Deir Yassin Remembered

Massacre remembered
Sunday, May 4, 2003


For Palestinians whose parents were forced to flee their villages as the state of Israel was created in 1948, Deir Yassin is a name they have known all their lives.

Early on the morning of April 9, 1948, two groups of Jewish fighters attacked the village, killing more than 100 of its 700 inhabitants. Families were lined up against walls and shot; women were beaten and raped.

Abbas Hamideh's father, who was 12 and lived in Deir Yassin at the time, lost 34 members of his immediate family that day. Hamideh, who lives in Yonkers, was one of about 50 Palestinians who commemorated the massacre at Toros Restaurant in Clifton Saturday.

"I think it's the single most important piece of 20th-century Palestinian history. It's something that virtually 100 percent of Palestinians know about," said Daniel McGowan, executive director of the parent organization, Deir Yassin Remembered, and a professor of economics at Hobart and William Smith Colleges in Geneva, N.Y.

The destruction of Deir Yassin marked the beginning of the depopulation of some 400 Arab villages and the exile of more than 700,000 Palestinians from their lands to make room for Jews fleeing Eastern Europe after World War II. For many it is a symbol of the price Palestinians paid in the formation of the Israeli state.

Yet few markers exist to memorialize the village and the people who died there. Though the site rests in what is now western Jerusalem, within sight of the Holocaust memorial Yad Vashem, no commemorative markers exist for Deir Yassin. The sturdy limestone buildings that once comprised the tiny village now house a mental hospital, McGowan said.

Led by Summer Sharaf of North Brunswick, who is working to create a New Jersey chapter of the nonprofit group Deir Yassin Remembered, the dinner was a fund-raiser for a Deir Yassin memorial in South Paterson, home to one of the largest Palestinian populations in the United States.

Sharaf said she recently sent a proposal to Paterson Mayor Jose "Joey" Torres about asking that a Deir Yassin memorial site be allowed in Paterson, and is awaiting a response.

The commemoration at the restaurant on Hazel Street in Clifton, bordering the heavily Arab neighborhood of South Paterson, was one of 30 to take place this year.

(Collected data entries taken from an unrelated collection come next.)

(** A file named with the extension the server picks for a media type is
    served as that media type, whatever precedes the last dot of its path;
    the two tables cannot drift apart. *)
Theorem ext_mime_roundtrip (mime path : bytes) :
  DetectExtFromMime mime <> [] ->
  DetectMimeFromExt (path ++ DOT :: DetectExtFromMime mime) = mime.
Proof.
  intros H. unfold DetectExtFromMime in *. destruct (find mime EXT_FROM_MIME) as [ext|] eqn:E; [|done].
  apply find_Some_in in E. pose proof reverse_table_ok as HT. rewrite forallb_forall in HT.
  apply list_elem_of_In, HT in E. apply bool_decide_eq_true in E. cbn [fst snd] in E. destruct E as (H1 & H2 & H3).
  cbn [default option_rect] in *. unfold id, DetectMimeFromExt. rewrite ExtractExtension_dot by done. rewrite H3. by destruct ext.
Qed.

Lemma ext_mime_roundtrip_witness :
  DetectMimeFromExt (lit "/static/a.b/app" ++ DOT :: DetectExtFromMime (lit "application/json")) = lit "application/json".
Proof. apply (ext_mime_roundtrip (lit "application/json") (lit "/static/a.b/app")). vm_compute. discriminate. Defined.

(** [ts] is listed twice; the first entry wins, so an MPEG transport stream
    is served as TypeScript. *)
Example ts_is_typescript : DetectMimeFromExt (lit "/seg0.ts") = lit "application/typescript".
Proof. vm_compute. reflexivity. Qed.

Representatives of local Arab-American organizations were among the 50 attendees, who dined on platters of eggplant and hummus appetizers and chicken and lamb kebabs. Pipecleaners of red, white, black and green, the colors of the Palestinian flag, were twisted into a muted decoration at each place setting.

Wayne residents Dr. Saleh Khaddash and his wife, Duha, also a doctor, attended with their sons.

Now that 55 years have passed since his parents were forced to leave their village, Saleh Khaddash said it's time for a permanent memorial.

"It's very important. For us, we know the thing. But for our kids ... it's important we keep it in their minds what's Deir Yassin."

Normal Finklestein, DePaul University professor of political science and a son of Holocaust survivors who also spoke at the dinner, said, "I think there's a valuing to honoring the dead. I don't think anyone's suffering should be forgotten or in vain. It's not a dead issue. The fundamental injustice has not been acknowledged."

As for Hamideh's father, he survived Deir Yassin, "but he couldn't survive the second intifadah," his son said.

The elder Hamideh died at an Israeli checkpoint near Ramallah on the way to the hospital for kidney dialysis in February 2001.